General epidemiological aspects of Tsutsugamushi
disease in Miyazaki Prefecture were suggested as follows from the results.
- The incidences are estimated to increase and decrease periodically over
several years.
- About 95% cases are estimated to be infected with Kawasaki or Kuroki type
of Ot..
- Generally the cases infected with Kawasaki and Kuroki type show a ratio of
two to one. Kuroki type less common in general.
- Although Tsutsugamushi disease breaks probably from September through March
in Miyazaki Prefecture, about 85% of the total cases fall ill in November and
December, and about 95% cases fall ill between October and December.
- The cases infected with Kawasaki type fall ill from October through January.

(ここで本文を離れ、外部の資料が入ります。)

(** The session that a run without failure leaves. *)
Lemma clean_run_session (workflow : Workflow) (task : string) (w : World) (value : Value) :
  Forall returns (agents workflow) ->
  original_run workflow = Ok value ->
  exists more finish,
    fst (wrapped_run clock uuid4 str workflow task w) = Ok value
    /\ current_session (self (snd (wrapped_run clock uuid4 str workflow task w))) = None
    /\ observations (self (snd (wrapped_run clock uuid4 str workflow task w)))
         !! ("workflow_" ++ id_text workflow)
       = Some {| start_time := clock (now_calls w);
                 end_time := Some finish;
                 decisions := more;
                 metrics := {| total_tokens := 0; total_time := 0;
                               success_count := 0; failure_count := 0 |} |}
    /\ summary <$> more = successes_of (agents workflow)
    /\ Forall numeric_metadata more.
Proof.
  intros Hall Hrun. unfold wrapped_run.
  pose proof (workflow_name workflow) as Hne.
  destruct (run_agents_return task (agents workflow) _ _ _ Hne
              (entered_recording _ w Hne) Hall) as (more & w2 & Hagents & Hrec & Hsum & Hnum).
  rewrite extend_extend in Hrec. cbn [app] in Hrec.
  match goal with
  | |- context [with_session clock uuid4 (Some ?n) ?body w] =>
      destruct (scope_around n body w w2 (Settled (Ok value)) more Hne)
        as (Hres & Hcur & Hsess);
        [|exact Hrec|]
  end.
  { unfold try_except. unfold cbind at 1. rewrite Hagents.
    rewrite cbind_await, Hrun. reflexivity. }
  exists more, (clock (now_calls w2)). auto.
Qed.

(** The session that the failure of an agent leaves. *)
Lemma agent_failure_session (workflow : Workflow) (task : string) (w : World)
    (before after : list Agent) (failing : Agent) (name : string) (e : exn) :
  agents workflow = (before ++ failing :: after)%list ->
  Forall returns before ->
  has_run failing = true ->
  agent_name failing = Some name ->
  run failing = Raise e ->
  exists more finish,
    fst (wrapped_run clock uuid4 str workflow task w) = Raise e
    /\ current_session (self (snd (wrapped_run clock uuid4 str workflow task w))) = None
    /\ observations (self (snd (wrapped_run clock uuid4 str workflow task w)))
         !! ("workflow_" ++ id_text workflow)
       = Some {| start_time := clock (now_calls w);
                 end_time := Some finish;
                 decisions := more;
                 metrics := {| total_tokens := 0; total_time := 0;
                               success_count := 0; failure_count := 0 |} |}
    /\ summary <$> more
       = (successes_of before
          ++ [(name, Some (VBool false)); ("workflow", Some (VBool false))])%list
    /\ Forall numeric_metadata more.
Proof.
  intros Hagents Hall Hrun Hname Hraise. unfold wrapped_run.
  pose proof (workflow_name workflow) as Hne.
  destruct (run_agents_return task before _ _ _ Hne (entered_recording _ w Hne) Hall)
    as (more & w1 & Hbefore & Hrec1 & Hsum & Hnum).
  destruct (run_agent_raises task failing w1 _ _ name e Hne Hrec1 Hrun Hname Hraise)
    as (d1 & w2 & Hfail & Hrec2 & Hd1 & Hnum1).
  destruct (workflow_failure_recorded task e w2 _ _ Hne Hrec2)
    as (d2 & w3 & Hhandler & Hrec3 & Hd2 & Hnum2).
  rewrite !extend_extend in Hrec3. cbn [app] in Hrec3.
  pose proof (run_agents_stop task before after failing _ _ _ _ Hbefore Hfail
                ltac:(discriminate)) as Hloop.
  match goal with
  | |- context [with_session clock uuid4 (Some ?n) ?body w] =>
      destruct (scope_around n body w w3 (Settled (Raise e)) (more ++ [d1; d2])%list Hne)
        as (Hres & Hcur & Hsess);
        [|exact Hrec3|]
  end.
  { unfold try_except. unfold cbind at 1. rewrite Hagents, Hloop. exact Hhandler. }
  exists (more ++ [d1; d2])%list, (clock (now_calls w3)).
  split; [exact Hres|]. split; [exact Hcur|]. split; [exact Hsess|]. split.
  - rewrite !fmap_app, Hsum. cbn. rewrite Hd1, Hd2. reflexivity.
  - apply Forall_app. split; [exact Hnum|].
    apply List.Forall_cons; [exact Hnum1|]. apply List.Forall_cons; [exact Hnum2|].
    constructor.
Qed.

(** The metrics of a closed session whose records hold numbers. *)
Lemma closed_session_metrics (session_id : string) (w : World) (s : Session) (finish : Z) :
  observations (self w) !! session_id = Some s ->
  end_time s = Some finish ->
  decisions s <> [] ->
  Forall numeric_metadata (decisions s) ->
  exists art atu rate,
    get_session_metrics clock session_id w
    = (Ok {| duration := total_seconds (finish - start_time s);
             decision_count := length (decisions s);
             Observer.agents := list_to_set (agent_id <$> decisions s);
             averages := {| avg_response_time := VFloat (Finite art);
                            avg_token_usage := VFloat (Finite atu);
                            success_rate := VFloat (Finite rate) |} |}, w)
    /\ (rate == 100 * inject_Z (Z.of_nat (length (List.filter counted (decisions s))))
                / inject_Z (Z.of_nat (length (decisions s))))%Q.
Proof.
  intros Hs Hend Hne Hty.
  destruct (accumulate_all_counts (decisions s)
              {| tot_response_time := VInt 0; tot_token_usage := VInt 0;
                 tot_success_rate := VInt 0 |} 0 0 0 Hty eq_refl eq_refl eq_refl)
    as (t & r & u & k & Eall & Hr & Hu & Hk & _ & _ & Sk).
  assert (Hcount : Z.of_nat (length (decisions s)) <> 0)
    by (destruct (decisions s); [congruence | cbn; lia]).
  destruct (py_truediv_finite _ _ _ Hr Hcount) as (art & Eart & _).
  destruct (py_truediv_finite _ _ _ Hu Hcount) as (atu & Eatu & _).
  destruct (py_truediv_finite _ _ _ Hk Hcount) as (ratio & Eratio & Qratio).
  exists art, atu, (ratio * inject_Z 100)%Q.
  split.
  { assert (Eavg : _calculate_averages (decisions s)
                   = Ok {| avg_response_time := VFloat (Finite art);
                           avg_token_usage := VFloat (Finite atu);
                           success_rate := VFloat (Finite (ratio * inject_Z 100)) |}).
    { unfold _calculate_averages. destruct (decisions s) as [|d ds'] eqn:E; [congruence|].
      rewrite Eall. cbn [and_then]. rewrite Eart. cbn [and_then].
      rewrite Eatu. cbn [and_then]. rewrite Eratio. reflexivity. }
    unfold get_session_metrics, bind, get_self, raise, ret, datetime_now.
    rewrite Hs, Hend, Eavg. reflexivity. }
  assert (Hn : ~ (inject_Z (Z.of_nat (length (decisions s))) == 0)%Q).
  { change 0%Q with (inject_Z 0). rewrite inject_Z_injective. exact Hcount. }
  rewrite Qratio, Sk. change (inject_Z 100) with 100%Q.
  revert Hn. generalize (inject_Z (Z.of_nat (length (List.filter counted (decisions s))))).
  generalize (inject_Z (Z.of_nat (length (decisions s)))). clear. intros n c Hn. field. exact Hn.
Qed.

Lemma successes_of_true (agents : list Agent) :
  Forall (fun entry => snd entry = Some (VBool true)) (successes_of agents).
Proof.
  induction agents as [|agent agents IH]; [constructor|].
  rewrite successes_of_cons. apply Forall_app. split; [|exact IH].
  unfold successes_of. cbn [omap list_omap].
  destruct (has_run agent); [|constructor].
  destruct (agent_name agent); repeat constructor.
Qed.

(** How many of the records count as successes is read off their
    summaries. *)
Lemma counted_by_summary (ds : list Decision) :
  length (List.filter counted ds)
  = length (List.filter (fun entry => truthy (default (VBool false) (snd entry)))
              (summary <$> ds)).
Proof.
  induction ds as [|d ds IH]; [reflexivity|].
  rewrite fmap_cons. cbn [List.filter]. unfold summary at 1. cbn [snd]. fold (counted d).
  destruct (counted d); cbn [length]; rewrite IH; reflexivity.
Qed.

Lemma successes_all_count (entries : list (string * option Value)) :
  Forall (fun entry => snd entry = Some (VBool true)) entries ->
  List.filter (fun entry => truthy (default (VBool false) (snd entry))) entries = entries.
Proof.
  induction 1 as [|entry entries Hentry _ IH]; [reflexivity|].
  cbn [List.filter]. rewrite Hentry. cbn. rewrite IH. reflexivity.
Qed.

Lemma agents_by_summary (ds : list Decision) :
  agent_id <$> ds = fst <$> (summary <$> ds).
Proof. rewrite <- list_fmap_compose. reflexivity. Qed.

(** X18. When every agent of the workflow returns and the workflow itself
    returns, the observed run returns what the workflow returned; its
    session is closed and holds exactly one successful record for each
    agent that has a [run], in the order of the agents, and none for the
    workflow itself. *)
Theorem observed_workflow_success (workflow : Workflow) (task : string) (w : World)
    (value : Value) :
  Forall returns (agents workflow) ->
  original_run workflow = Ok value ->
  let res := wrapped_run clock uuid4 str workflow task w in
  fst res = Ok value
  /\ current_session (self (snd res)) = None
  /\ exists s finish,
       observations (self (snd res)) !! ("workflow_" ++ id_text workflow) = Some s
       /\ end_time s = Some finish
       /\ summary <$> decisions s = successes_of (agents workflow).
Proof.
  intros Hall Hrun res. subst res.
  destruct (clean_run_session workflow task w value Hall Hrun)
    as (more & finish & Hres & Hcur & Hsess & Hsum & _).
  split; [exact Hres|]. split; [exact Hcur|].
  eexists _, finish. split; [exact Hsess|]. split; [reflexivity | exact Hsum].
Qed.

(** X19. When an agent raises an exception of the class [Exception],
    after the agents before it returned, the observed run raises the same
    exception.  Its session is closed all
    the same and holds the successful records of the agents before, then
    two failed records for the one failure: one under the name of the
    agent and one under "workflow".  The agents after it are not run and
    leave no record. *)
Theorem observed_workflow_agent_failure (workflow : Workflow) (task : string) (w : World)
    (before after : list Agent) (failing : Agent) (name : string) (e : exn) :
  agents workflow = (before ++ failing :: after)%list ->
  Forall returns before ->
  has_run failing = true ->
  agent_name failing = Some name ->
  run failing = Raise e ->
  let res := wrapped_run clock uuid4 str workflow task w in
  fst res = Raise e
  /\ current_session (self (snd res)) = None
  /\ exists s finish,
       observations (self (snd res)) !! ("workflow_" ++ id_text workflow) = Some s
       /\ end_time s = Some finish
       /\ summary <$> decisions s
          = (successes_of before
             ++ [(name, Some (VBool false)); ("workflow", Some (VBool false))])%list.
Proof.
  intros Hagents Hall Hrun Hname Hraise res. subst res.
  destruct (agent_failure_session workflow task w before after failing name e
              Hagents Hall Hrun Hname Hraise)
    as (more & finish & Hres & Hcur & Hsess & Hsum & _).
  split; [exact Hres|]. split; [exact Hcur|].
  eexists _, finish. split; [exact Hsess|]. split; [reflexivity | exact Hsum].
Qed.

(** X20. When every agent returns but the workflow itself raises an
    exception of the class [Exception], the observed run raises the same
    exception; its session is closed and holds the successful records of
    the agents and, last, one failed record under "workflow". *)
Theorem observed_workflow_own_failure (workflow : Workflow) (task : string) (w : World)
    (e : exn) :
  Forall returns (agents workflow) ->
  original_run workflow = Raise e ->
  let res := wrapped_run clock uuid4 str workflow task w in
  fst res = Raise e
  /\ current_session (self (snd res)) = None
  /\ exists s finish,
       observations (self (snd res)) !! ("workflow_" ++ id_text workflow) = Some s
       /\ end_time s = Some finish
       /\ summary <$> decisions s
          = (successes_of (agents workflow) ++ [("workflow", Some (VBool false))])%list.
Proof.
  intros Hall Hraise res. subst res. unfold wrapped_run.
  pose proof (workflow_name workflow) as Hne.
  destruct (run_agents_return task (agents workflow) _ _ _ Hne
              (entered_recording _ w Hne) Hall) as (more & w1 & Hagents & Hrec1 & Hsum & _).
  destruct (workflow_failure_recorded task e w1 _ _ Hne Hrec1)
    as (d & w2 & Hhandler & Hrec2 & Hd & _).
  rewrite !extend_extend in Hrec2. cbn [app] in Hrec2.
  match goal with
  | |- context [with_session clock uuid4 (Some ?n) ?body w] =>
      destruct (scope_around n body w w2 (Settled (Raise e)) (more ++ [d])%list Hne)
        as (Hres & Hcur & Hsess);
        [|exact Hrec2|]
  end.
  { unfold try_except. unfold cbind at 1. rewrite Hagents.
    rewrite cbind_await, Hraise. exact Hhandler. }
  split; [exact Hres|]. split; [exact Hcur|].
  eexists _, _. split; [exact Hsess|]. split; [reflexivity|].
  cbn [decisions]. rewrite fmap_app, Hsum. cbn. rewrite Hd. reflexivity.
Qed.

The cases infected with Kuroki type fall ill from September through March.
- About 95% cases are infected in the southern part of Miyazaki Prefecture.
In almost of these endemic areas, both Kawasaki and Kuroki type of Ot. are distributed.
- The patients peak at the ages of 60-69 years, accounting for about 30%. The
patients at the age of 40 or greater account for about 90%. There is no sex difference.
- The places of acquiring infection are mostly mountainous areas and agricultural
land, and more than 60% cases engage in farming and forestry.
The epidemiological aspects obtained in this study provide useful information
into diagnosis, treatment and prevention of Tsutsugamushi disease in Miyazaki
Prefecture.
Key words:Orientia tsutsugamushi, Rickettsia tsutsugamushi,
Tsutsugamushi disease
はじめに
恙虫病は、Orientia tsutsugamushi (Ot.)を保有するツツガムシの幼虫で媒介され、刺口の形成、発熱および発疹を特徴とする疾患で、便宜的に古典的恙虫病と新型恙虫病に分類される。このうち古典的恙虫病はアカツツガムシ媒介性で夏期に発生し、近年、年間数名の発生にとどまっている。一方、新型恙虫病はタテツツガムシあるいはフトゲツツガムシ媒介性で秋〜春に発生する。1974年から北海道と沖縄を除く日本各地で急増し、1984年に患者数約1000名にまで達した後も年間数百名の患者発生を維持している。また、Ot.にはGilliam、Karp、Katoの3抗原型の存在が知られていたが、これらに加え、Shimokoshi、 Kawasaki、Kurokiなどの新たな抗原型の存在が明らかになっている。
宮崎県の恙虫病に関しては、(1)11月をピークに秋〜冬にかけて発生すること、(2)県の中部以南で主として発生すること、(3)Kawasaki型
およびKuroki型のOt.が主な原因であること、(4)これらの病原体を媒介しているツツガムシがタテツツガムシと推定されることなどを随時報告してきた。
今回、既に報告している1997年までの解析7)に引き続き、1998年以降の患者発生状況の解析を行ったので報告する。